Some "fun" facts: At first, this season was simply called "Lent" (a term that was later co-opted by Christians for their holiday), but in the late 1300's the term was replaced with "the springing time". The etymology speaks for itself from there. The word "season" came from the French word "seison" meaning to "sow", because that is what seasons were about-- planting and harvesting.

Here, the words were a simple marker of time. Seasons, especially spring and autumn, were a thing of the earth and not of the heavens. They were the immediate and the incendiary, the things that made us act and brought new trials into our lives. They were not beyond are small selves, they were what dictated our lives. Have we lost that, though? We attribute misfortune and bad moods to winter. Endings and loss fit seamlessly into autumn. Young and wild romance comes with the summer. When these events or feelings bisect with their proper season, our lives seem like something from a movie, if only for a second. We walk home from a breakup in the rain, or kiss under the July sky, and our lives seem like part of something bigger despite the fact that these ideas about the seasons are very small.

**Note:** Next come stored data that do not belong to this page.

(** [PersistentPreRunE], path by path. *)
Lemma PersistentPreRunE_run env d t :
  PersistentPreRunE DataDir LogPath (Build_World env d t)
  = let logger :=
      {| zap.log_level :=
           if flag_debug env then zap.DebugLevel else zap.InfoLevel;
         zap.log_path := filepath.Join LogPath "latest.log" |} in
    let t0 :=
      t ++ Log (CLoggerNew logger) ::
           (if negb (String.eqb (flag_namespace env) "")
            then [Log (CInfo "Namespace" (flag_namespace env))] else []) in
    let create := fun d' t' =>
      (match kv.NewWithMap (flag_storage env) (fails env AtNewStorage) with
       | inl storage => inl {| ctx_logger := logger; ctx_kv := storage |}
       | inr err => inr (Wrap err "create kv storage")
       end,
       Build_World env d'
         (t' ++ [Ev AtNewStorage (CNewWithMap (flag_storage env))])) in
    if negb (storage_changed env)
       && negb (kv.PathExists d (defaultBoltPath DataDir))
    then
      let r := migrateLegacyToBolt DataDir (Build_World env d t0) in
      match r.1 with
      | Some err => (inr (Wrap err "migrate legacy to bolt"), r.2)
      | None => create (w_disk r.2) (w_trace r.2)
      end
    else create d t0.
Proof.
  assert (Henv : forall w, w_env (migrateLegacyToBolt DataDir w).2 = w_env w).
  { intros [env' d' t']. rewrite migrateLegacyToBolt_run. cbv zeta.
    repeat match goal with
           | |- context [fails env' ?s] => destruct (fails env' s)
           end; reflexivity. }
  unfold PersistentPreRunE. run_monad.
  assert (Ht : forall (l : list Event) (b : bool) x y,
             (if b then fun w : World => (tt, Build_World (w_env w) (w_disk w) (w_trace w ++ [y])) else fun w => (tt, w))
               (Build_World env d (t ++ [x]))
             = (tt, Build_World env d (t ++ x :: (if b then [y] else [])))).
  { intros _ [] x y; simpl; now rewrite <- ?app_assoc. }
  rewrite (Ht []). clear Ht. cbn [w_env w_disk w_trace].
  destruct (negb (storage_changed env)
            && negb (kv.PathExists d (defaultBoltPath DataDir))).
  - match goal with
    | |- context [migrateLegacyToBolt DataDir ?w] =>
        specialize (Henv w);
        destruct (migrateLegacyToBolt DataDir w) as [[e|] [env' d' t']]
    end; simpl in Henv; subst env'; cbn [fst snd w_disk w_trace];
      [reflexivity|].
    cbn [w_env].
    now destruct (kv.NewWithMap (flag_storage env) (fails env AtNewStorage)).
  - run_monad.
    now destruct (kv.NewWithMap (flag_storage env) (fails env AtNewStorage)).
Qed.
Lemma prune_keeps_oldest_and_newest_witness :
  (0 <= 2) ∧ (0 < 3)
  ∧ StronglySorted by_id Samples.log_table
  ∧ (length Samples.log_table ≤ 999)%nat
  ∧ ∃ logs',
      prune_duplicate_logs 999 Samples.log_table 2 3
      = (Z.of_nat (length Samples.log_table) - Z.of_nat (length logs'), logs')
      ∧ ∀ g msg, g.2 = Some msg →
          let rows := filter (fun r => group_of r = g) Samples.log_table in
          filter (fun r => group_of r = g) logs'
          = if bool_decide (Z.of_nat (length rows) > 2 + 3)
            then take (Z.to_nat 2) rows ++ drop (length rows - Z.to_nat 3) rows
            else rows.
Proof.
  assert (StronglySorted by_id Samples.log_table) as Hs.
  { unfold Samples.log_table. simpl.
    repeat (apply SSorted_cons; [|repeat constructor; unfold by_id; simpl; lia]).
    apply SSorted_nil. }
  assert (length Samples.log_table ≤ 999)%nat as Hmax by (vm_compute; lia).
  split; [lia|]. split; [lia|]. split; [exact Hs|]. split; [exact Hmax|].
  apply (prune_keeps_oldest_and_newest 999 Samples.log_table 2 3); [lia|lia|exact Hs|exact Hmax].
Defined.

End PruningFacts.
(** What [/^\d+:\d+(?::\d+)?$/] tests: two or three numerals with colons
    between them, and nothing else. *)
Lemma timestampPattern_spec (t : string) :
  RegExp.test timestampPattern t = true <->
  exists a b,
    isNumeral a = true /\ isNumeral b = true /\
    (t = a +:+ ":" +:+ b \/
     exists c, isNumeral c = true /\ t = a +:+ ":" +:+ b +:+ ":" +:+ c).
Proof.
  assert (Hlater : forall s, RegExp.searchFrom timestampPattern false s = false).
  { induction s as [|c s IH]; cbn [RegExp.searchFrom]; [reflexivity|].
    now rewrite IH. }
  assert (Htest : RegExp.test timestampPattern t =
                  RegExp.matchesAt timestampPattern (true, t)).
  { unfold RegExp.test. destruct t as [|c t]; cbn [RegExp.searchFrom].
    - apply orb_false_r.
    - rewrite Hlater. apply orb_false_r. }
  rewrite Htest. unfold RegExp.matchesAt. rewrite hasPlace_In.
  unfold timestampPattern. split.
  - intros (q & Hq).
    apply in_run_seq in Hq as (m0 & H0 & Hq).
    apply in_run_bol in H0 as [_ ->].
    apply in_run_seq in Hq as ([b1 s1] & H1 & Hq).
    apply run_digits in H1 as (a & Ha & -> & _). cbn [snd] in *.
    apply in_run_seq in Hq as ([b2 s2] & H2 & Hq).
    apply run_colon in H2 as [-> _]. cbn [snd] in *.
    apply in_run_seq in Hq as ([b3 s3] & H3 & Hq).
    apply run_digits in H3 as (b & Hb & -> & _). cbn [snd] in *.
    apply in_run_seq in Hq as ([b4 s4] & H4 & Hq).
    apply in_run_eol in Hq as [Hend _]. cbn [snd] in Hend. subst s4.
    exists a, b. split; [assumption|]. split; [assumption|].
    apply in_run_opt in H4 as [[= _ ->]|H4].
    + left. sapp. now rewrite append_nil_r.
    + right. cbn [RegExp.run] in H4. fold digitClass in H4.
      apply in_flat_map in H4 as ([b5 s5] & H5 & H6).
      apply run_colon in H5 as [-> _]. cbn [snd] in *.
      change (In (b4, "") (RegExp.run (RegExp.Plus digitClass) (b5, s5)))
        in H6.
      apply run_digits in H6 as (c & Hc & -> & _). cbn [snd].
      exists c. sapp. now rewrite append_nil_r.
  - intros (a & b & Ha & Hb & Ht).
    assert (Hgo : forall rest,
      (exists q, In q
         (RegExp.run
            (RegExp.Seq
               (RegExp.Opt
                  (RegExp.Group
                     (RegExp.Seq (RegExp.Chr ":") (RegExp.Plus digitClass))))
               RegExp.Eol) (false, rest))) ->
      t = a +:+ ":" +:+ b +:+ rest ->
      exists q, In q
        (RegExp.run
           (RegExp.Seq RegExp.Bol
              (RegExp.Seq (RegExp.Plus digitClass)
                 (RegExp.Seq (RegExp.Chr ":")
                    (RegExp.Seq (RegExp.Plus digitClass)
                       (RegExp.Seq
                          (RegExp.Opt
                             (RegExp.Group
                                (RegExp.Seq (RegExp.Chr ":")
                                   (RegExp.Plus digitClass))))
                          RegExp.Eol))))) (true, t))).
    { intros rest (q & Hq) ->. exists q.
      apply in_run_seq. exists (true, a +:+ ":" +:+ b +:+ rest).
      split; [now apply in_run_bol|].
      apply in_run_seq. exists (false, ":" +:+ b +:+ rest). split.
      { apply run_digits. exists a. now repeat split. }
      apply in_run_seq. exists (false, b +:+ rest). split.
      { apply run_colon. now split. }
      apply in_run_seq. exists (false, rest). split.
      { apply run_digits. exists b. now repeat split. }
      exact Hq. }
    destruct Ht as [->|(c & Hc & ->)].
    + apply (Hgo ""); [|now rewrite append_nil_r].
      exists (false, ""). apply in_run_seq. exists (false, "").
      split; [apply in_run_opt; now left | now apply in_run_eol].
    + apply (Hgo (":" +:+ c)); [|reflexivity].
      exists (false, ""). apply in_run_seq. exists (false, "").
      split; [|now apply in_run_eol].
      apply in_run_opt. right.
      change (In (false, "")
                (RegExp.run (RegExp.Seq (RegExp.Chr ":")
                               (RegExp.Plus digitClass))
                   (false, ":" +:+ c))).
      apply in_run_seq. exists (false, c). split.
      * apply run_colon. now split.
      * apply run_digits. exists c. rewrite append_nil_r. now repeat split.
Qed.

We now know that spring is a part of something larger than this large earth and what it means for us. Seasons, these markers of time, are ultimately ripples from a wave that is far away from us in the scale of its workings. They are small things in this scheme of everything, and our inflated perception of them is more due to our deflated perception of time. Today we stand on an approximately balanced solar terminator (yes, that is an actual term), the edge of day and night. Today we dream of drawn out days of sun and breeze and whatever our idea of paradise might be. We look forward to growth and change and nurturing what's most precious in this world.

And of course, change never stops. You know this. I know this. It doesn't rest through the winter or ferment under piles of leaves in the autumn. Now is not necessarily the time when you will see your New Years' Resolutions start coming true and it is not necessarily the time where someone will slip their hand into your own for the very first time.

But, then again, maybe it will be. Maybe you will have a movie moment this spring, because if there is any season for that it's this one.